Of course, the more empirically accurate version (in both cases) is
$$
P : NGDP \rightarrow H
$$

where P is the price level, which is essentially Okun's law.
What I can only assume are economics students on EJMR appear to get the general concept even when they don't understand everything else:

I could never figure out what he was doing. 

He says things like my model is Y~X, where that stands for some large class of (linear?) models. ...

I'd have said log-linear instead of linear (which I'm sure the person meant, but just to make it clear to everyone else), but basically, yes, that's it. I'd write $Y \sim X$ for information equilibrium and $Y \rightarrow X$ for information transfer ... and add a "detector", an abstract "price" $p$ in economics parlance so that $p : Y \rightarrow X$

It's a severe restriction if your initial range of choices includes anything your heart desires, but for the most part lots of models fall into this class. It really is just a bare minimum requirement for how X and Y have to behave if you want to say as the economist "X and Y are related". At a bare minimum -- if you say X and Y are related -- wiggling X has to wiggle Y to some degree.
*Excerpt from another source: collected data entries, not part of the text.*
(** * Real-Time-Chat: the in-memory chat core of [backend/server.js] and
    [backend/server-secure.js]

    A shallow embedding of the two Socket.io servers.  The four global
    [Map]s of [storage] become one record of finite maps, every
    [StorageUtils] function becomes a function on that record, and every
    [socket.on(...)] handler becomes a function from the world before the
    event to the world after it together with the list of things the
    handler emitted, in the order it emitted them.

    Conventions.
    - A JavaScript string is a [string] whose characters are the code units
      of the JavaScript string; only code units below 256 are representable.
    - A JavaScript [Set] is a list without duplicates in insertion order
      ([Array.from] enumerates a [Set] in that order).
    - A JavaScript [Map] that is only read with [get]/[has] and written with
      [set]/[delete] is a [gmap].
    - A value that arrives from the wire is a [jsval]: the handlers test
      such values for truthiness and for being a string.  A number is an
      integer; a number with a fraction is truthy like every integer but
      zero.  Arrays and objects are [JObject].
    - [uuidv4()] and [new Date().toISOString()] are read from an [Oracle]
      that is handed to the handler: [uuidv4 o k] is what the [k]-th call of
      [uuidv4()] in this run of the handler returned, [now o k] what the
      [k]-th place of the handler that reads the clock was given.
    - An inbound event is given by the fields its handler takes out of the
      payload, as in [({ username, room }) => ...]; a field that is missing
      is [JUndefined], so a payload that is a number, a string or a boolean
      has every field [JUndefined].  An event that arrives without payload,
      or with [null] for it, is [WithoutPayload]: taking a field out of
      [undefined] or [null] throws a [TypeError], and the parameter list of
      a handler is outside its [try].
    - An emit is recorded with its audience.  The rooms of the Socket.io
      adapter are tracked to tell who is delivered an emit; the room every
      socket has under its own id is left out, so room names are taken to
      differ from socket ids.
    - An exception thrown inside a [try] is modelled by the outcome of its
      [catch].  An exception thrown outside every [try] is recorded as the
      action [Uncaught]: the handler has emitted nothing and changed nothing
      by then.  What Node does with an uncaught exception (by default it
      ends the process) is not modelled; the storage stays as the handler
      left it. *)

From Stdlib Require Import ZArith Ascii String.
From stdpp Require Import gmap strings list fin_maps.

Local Open Scope string_scope.
Local Open Scope list_scope.
Local Open Scope nat_scope.

(** ** Values received from a client *)

Inductive jsval :=
| JUndefined
| JNull
| JBool (b : bool)
| JNum (n : Z)
| JStr (s : string)
| JObject.

(** [!!v]. *)
Definition truthy (v : jsval) : bool :=
  match v with
  | JUndefined | JNull => false
  | JBool b => b
  | JNum n => negb (n =? 0)%Z
  | JStr s => negb (String.eqb s "")
  | JObject => true
  end.

(** [typeof v === 'string']. *)
Definition isString (v : jsval) : bool :=
  match v with JStr _ => true | _ => false end.

(** ** Strings *)

(** The white space and line terminator code units below 256 that
    [String.prototype.trim] removes and that [\s] matches:
    TAB, LF, VT, FF, CR, SP and NBSP. *)
Definition isWhiteSpace (c : ascii) : bool :=
  match N_of_ascii c with
  | 9 | 10 | 11 | 12 | 13 | 32 | 160 => true
  | _ => false
  end%N.

Fixpoint trimStart (s : string) : string :=
  match s with
  | EmptyString => EmptyString
  | String c s' => if isWhiteSpace c then trimStart s' else s
  end.

Definition trimEnd (s : string) : string :=
  String.rev (trimStart (String.rev s)).

(** [s.trim()]. *)
Definition trim (s : string) : string := trimEnd (trimStart s).

(** [s.substring(0, n)]. *)
Fixpoint substring0 (n : nat) (s : string) : string :=
  match n, s with
  | S n', String c s' => String c (substring0 n' s')
  | _, _ => EmptyString
  end.

Fixpoint allChars (p : ascii → bool) (s : string) : bool :=
  match s with
  | EmptyString => true
  | String c s' => p c && allChars p s'
  end.

(** The character class [[a-zA-Z0-9_\s]]. *)
Definition isNameChar (c : ascii) : bool :=
  let n := N_of_ascii c in
  ((97 <=? n) && (n <=? 122) || (65 <=? n) && (n <=? 90) ||
   (48 <=? n) && (n <=? 57) || (n =? 95))%N || isWhiteSpace c.

(** [/^[a-zA-Z0-9_\s]+$/.test(s)]. *)
Definition matchesName (s : string) : bool :=
  negb (String.eqb s "") && allChars isNameChar s.

(** ** A [Set] of strings, in insertion order *)

Definition set_add (x : string) (s : list string) : list string :=
  if decide (x ∈ s) then s else s ++ [x].

Definition set_delete (x : string) (s : list string) : list string :=
  filter (λ y, y ≠ x) s.

(** ** Arrays *)

(** [l.slice(-n)]: the last [n] elements; [-0] is [0], so [slice(-0)] is a
    copy of the whole array. *)
Definition slice_last {A} (n : nat) (l : list A) : list A :=
  match n with
  | O => l
  | S _ => drop (length l - n) l
  end.

(** ** Messages and what a handler emits *)

Inductive MsgType := user_msg | system_msg.

Record Message := mkMessage {
  m_id : string;
  m_username : string;
  m_message : string;
  m_timestamp : string;
  m_type : MsgType
}.

(** A log that holds messages of type ['user'] only. *)
Definition user_only (log : list Message) : Prop :=
  Forall (λ m, m_type m = user_msg) log.

(** The bodies of the messages of a log, oldest first. *)
Definition bodies (log : list Message) : list string := map m_message log.

(** Who an emit goes to: [socket.emit], [socket.to(room).emit] and
    [io.to(room).emit]. *)
Inductive Audience :=
| ToSocket (socketId : string)
| ToRoomExcept (room : string) (socketId : string)
| ToRoom (room : string).

(** An emit with its payload, [socket.disconnect()], or an exception that
    leaves the handler because it was thrown outside its [try]. *)
Inductive Action (P : Type) :=
| Emit (a : Audience) (p : P)
| DisconnectSocket (socketId : string)
| Uncaught.
Arguments Emit {P} a p.
Arguments DisconnectSocket {P} socketId.
Arguments Uncaught {P}.

(** The inbound events whose handler takes fields out of its payload:
    ['joinRoom'], ['sendMessage'] and ['typing']. *)
Inductive EventName := NameJoinRoom | NameSendMessage | NameTyping.

Record Oracle := mkOracle {
  uuidv4 : nat → string;
  now : nat → string
}.

(** The rooms of the Socket.io adapter: the pairs (socket, room) such that
    the socket has joined the room. *)
Definition sio_join (socketId room : string) (a : gset (string * string)) :
    gset (string * string) :=
  {[ (socketId, room) ]} ∪ a.

Definition sio_leave (socketId room : string) (a : gset (string * string)) :
    gset (string * string) :=
  a ∖ {[ (socketId, room) ]}.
If you sent a Morse code signal by changing X, you should be able to read it at Y.

The biggest difference from mainstream approaches is in the interpretation. In the traditional economic view, permanently increasing the monetary base causes agents to expect higher inflation, so the price level rises. In the information transfer view increasing the monetary base makes higher price level states more likely (most of the time) and agents end up in a state such that we observe higher inflation.
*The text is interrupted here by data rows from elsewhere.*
(** [remove_installation(args)], with [args.name] as its argument.  When
    [active_installation] is [None] the list compares each item with [None],
    no item is equal to it, and [list.remove] raises. *)
Definition remove_installation `{Collaborators} (installation_name : string) : M unit :=
  active_installation ← CONFIG_get_installation installation_name;
  ok ← _remove_installation active_installation installation_name;
  if (ok : bool) return M unit then
    match active_installation with
    | Some a => CONFIG_remove_installation a
    | None => raise ValueError
    end
  else mret tt.

(** ** Worlds and collaborators used as concrete inputs *)

Definition inst_a : Installation := {| name := "a"; root := "/tmp/a" |}.
Definition inst_b : Installation := {| name := "b"; root := "/tmp/b" |}.

Definition world_of (l : list Installation) (fs : gmap string node) : World :=
  {| CONFIG := {| defaults := Defaults.from_dict ∅; installations := l |};
     disk := fs;
     config_file := Some (Config.to_dict {| defaults := Defaults.from_dict ∅; installations := l |});
     config_writable := true;
     events := [] |}.

(** A user who declines every prompt, and one who accepts; deleting a
    directory drops its path. *)
Definition declining_user : Collaborators :=
  {| yes_no_question := fun _ => false;
     remove_dir := fun path fs => (Returns tt, delete path fs) |}.

Definition confirming_user : Collaborators :=
  {| yes_no_question := fun _ => true;
     remove_dir := fun path fs => (Returns tt, delete path fs) |}.

(** The branch of [ensure_exists] taken for a name without a live record,
    on its own. *)
Definition ensure_exists_missing (n : string) (remove_if_missing : bool) : M Installation :=
  (if remove_if_missing
   then CONFIG_remove_installation {| name := n; root := "" |}
   else mret tt);;
  raise (InstallationDoesNotExistError n).
(** [RoundTrip] never panics; it runs the request half, the wrapped
    transport and the response half, and returns what the wrapped
    transport returned. *)
Lemma RoundTrip_run t (req : Request) (w : World) :
  exists w1 tr1 res w2 w3 tr2,
    log_request t req w = Some (tt, w1, tr1)
    /\ http_RoundTrip (Transport_ t) req w1 = (res, w2)
    /\ log_response t req (fst res) (snd res) w2 = Some (tt, w3, tr2)
    /\ RoundTrip t req w = Some (res, w3, tr1 ++ CallRoundTrip req res :: tr2).
Proof.
  destruct (log_request_run t req w) as (w1 & tr1 & H1 & _).
  destruct (http_RoundTrip (Transport_ t) req w1) as [res w2] eqn:H2.
  destruct (log_response_run t req (fst res) (snd res) w2)
    as (w3 & tr2 & H3 & _).
  exists w1, tr1, res, w2, w3, tr2. repeat split; try assumption.
  rewrite RoundTrip_blocks.
  unfold RoundTrip_in_blocks, bind, call_RoundTrip, ret.
  rewrite H1, H2, H3. destruct res. simpl. now rewrite app_nil_r.
Qed.

(** *** The trace is true to the calls made *)

Lemma replay_app t (tr1 tr2 : list (@Call Request Response Error))
    (w : World) :
  replay t (tr1 ++ tr2) w =
  (fst (replay t tr1 w) ++ fst (replay t tr2 (snd (replay t tr1 w))),
   snd (replay t tr2 (snd (replay t tr1 w)))).
Proof.
  revert w. induction tr1 as [|c tr1 IH]; intros w.
  - simpl. now destruct (replay t tr2 w).
  - cbn [app replay].
    destruct c as [f a | rq b r | rq r | rs b r].
    + rewrite IH. destruct (replay t tr1 _). reflexivity.
    + destruct (DumpRequestOut rq b w) as [r' w1].
      rewrite IH. destruct (replay t tr1 w1). reflexivity.
    + destruct (http_RoundTrip (Transport_ t) rq w) as [r' w1].
      rewrite IH. destruct (replay t tr1 w1). reflexivity.
    + destruct (DumpResponse rs b w) as [r' w1].
      rewrite IH. destruct (replay t tr1 w1). reflexivity.
Qed.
It makes the language a lot more passive. Agents "end up" working more hours or accepting higher prices for bacon. Why do they end up in those situations? That's a really hard problem. A single mother might take on a couple of hours a week more than she wants because she's covering for a colleague that left for a new full time job and thinks her manager would appreciate it. Total hours increase, say, from 20 + 20 = 40 to 22 + 40 = 62. Predicting that extra 2 hours would be a nightmare in terms of an agent based model (a utility calculation based on the single mother's time she wants to spend with her kid, expenses for child care, transportation costs, and how much she thinks her manager would appreciate x extra hours). Information equilibrium just tells us that somehow all those extra hours from monetary or fiscal stimulus (depending on the model) get allocated. The details of the process for each individual agent go into the coefficient $\alpha$ in the equations above.

In that sense, information transfer economics is much easier than traditional economics. It also becomes a much more empirical framework. If I say M1 is the source of all fluctuations in NGDP, then we should have an information equilibrium relationship (for some $k$):

$$
\frac{dNGDP}{dM1} = k \; \frac{NGDP}{M1}
$$

If this isn't true empirically, then there is something missing in your model.



Footnotes:

[1] I try to say information transfer model for the general case and where we allow non-ideal information transfer -- $I(D) \geq I(S)$ -- and information equilibrium model for cases where information transfer is ideal -- $I(D) = I(S)$.